Help! Lost GCODE data points? (not lost steps) Messed up milling

OK this may be a long one… I have tried a lot…

The short synopsis is: things start milling fine, then it goes on a detour, then gets right back on track. If it was losing stepper motor steps it would get back on track but shifted. This gets RIGHT back on track for a while then takes another detour. Then gets back on track.

Setup is MPCNC with RAMPS board and dual endstops and a touch plat for Z axis homing.
GCODE created by ESTLCAM. Was using repetier host but switched to using SD card to eliminate the PC (more on that later)

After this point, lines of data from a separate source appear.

(** X15. Nothing is ever removed from the cache and [maxSize] is not
    enforced: after any history of writes every key that was present is
    still present, the size has not gone down and has grown by at most one
    per write; caching the interests of [n] different users in the empty
    cache gives size [n], while the reported [maxSize] stays 1000. *)
Theorem X15_cache_never_evicts {V F : Type} (JSON_stringify : F -> string)
    (ws : list (@Cache.write V F)) (c : gmap string V) :
  (forall k, is_Some (Cache.get c k) ->
             is_Some (Cache.get (Cache.run JSON_stringify ws c) k)) /\
  (size c <= size (Cache.run JSON_stringify ws c) <= size c + length ws)%nat /\
  snd (Cache.getCacheStats (Cache.run JSON_stringify ws c)) = 1000%nat /\
  (forall (users : list string) (d : string -> V),
      NoDup users ->
      fst (Cache.getCacheStats
             (Cache.run JSON_stringify
                (map (fun u => @Cache.WInterests V F u (d u)) users) Cache.empty))
      = length users).
Proof.
  split; [intros k; apply get_run_mono |]. split; [| split; [reflexivity |]].
  - revert c. induction ws as [| w ws IH]; intros c; [cbn; lia |].
    unfold Cache.run in *. cbn [fold_left length].
    specialize (IH (Cache.apply_write JSON_stringify c w)).
    rewrite size_apply_write in IH.
    destruct (Cache.get c (Cache.write_key JSON_stringify w)); lia.
  - intros users d Hnd. cbn [Cache.getCacheStats fst].
    rewrite size_run_fresh; [unfold Cache.empty; rewrite map_size_empty; lia | exact Hnd |].
    intros u _. apply lookup_empty.
Qed.

Lemma last_written_elem {V F : Type} (JSON_stringify : F -> string)
    (ws : list (@Cache.write V F)) (w : Cache.write) :
  NoDup (map (Cache.write_key JSON_stringify) ws) ->
  w ∈ ws ->
  Cache.last_written JSON_stringify (Cache.write_key JSON_stringify w) ws
  = Some (Cache.write_value w).
Proof.
  induction ws as [| w' ws IH]; intros Hnd Hw; [apply elem_of_nil in Hw; contradiction |].
  cbn [map] in Hnd. apply NoDup_cons in Hnd as [Hfresh Hnd]. cbn [Cache.last_written].
  apply elem_of_cons in Hw as [-> | Hw].
  - rewrite last_written_none.
    + rewrite String.eqb_refl. reflexivity.
    + intros w0 Hw0 E. apply Hfresh. rewrite <- E.
      apply list_elem_of_In, in_map, list_elem_of_In, Hw0.
  - rewrite (IH Hnd Hw). reflexivity.
Qed.

Lemma cache_fills_keys {V F : Type} (JSON_stringify : F -> string)
    (c : gmap string V) (u : string) (f : F) (fr : fetches) :
  NoDup (map (Cache.write_key JSON_stringify) (cache_fills JSON_stringify c u f fr)).
Proof.
  unfold cache_fills.
  destruct (Cache.getCachedUserInterests c u), (Cache.getCachedUserPortfolio c u),
    (Cache.getCachedNewsArticles JSON_stringify c f);
    cbn [app map Cache.write_key];
    repeat (apply NoDup_cons; split;
            [rewrite ?elem_of_cons, elem_of_nil; rewrite ?append_cons;
             intros H; repeat (destruct H as [H | H]); try discriminate H; exact H |]);
    apply NoDup_nil; exact I.
Qed.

Did some wood milling when I first built the MPCNC and all seemed fine.

My first attempt at milling aluminum was nearly a success then things went pear shaped fast. 3/5 of the way through the mill just went the wrong way…

I thought I had figured out the issue to be a DRV8825 overheat issue and the Y axis drivers stopped and it just kept moving in the X direction. Lowered the drive reference and reran the same GCODE off the same SD card and no issues. The job finished and the part looked as expected.

Here was my first attempt. Since it was my very first attempt I was babysitting it and as soon as it went for the little detour I hit reset fast.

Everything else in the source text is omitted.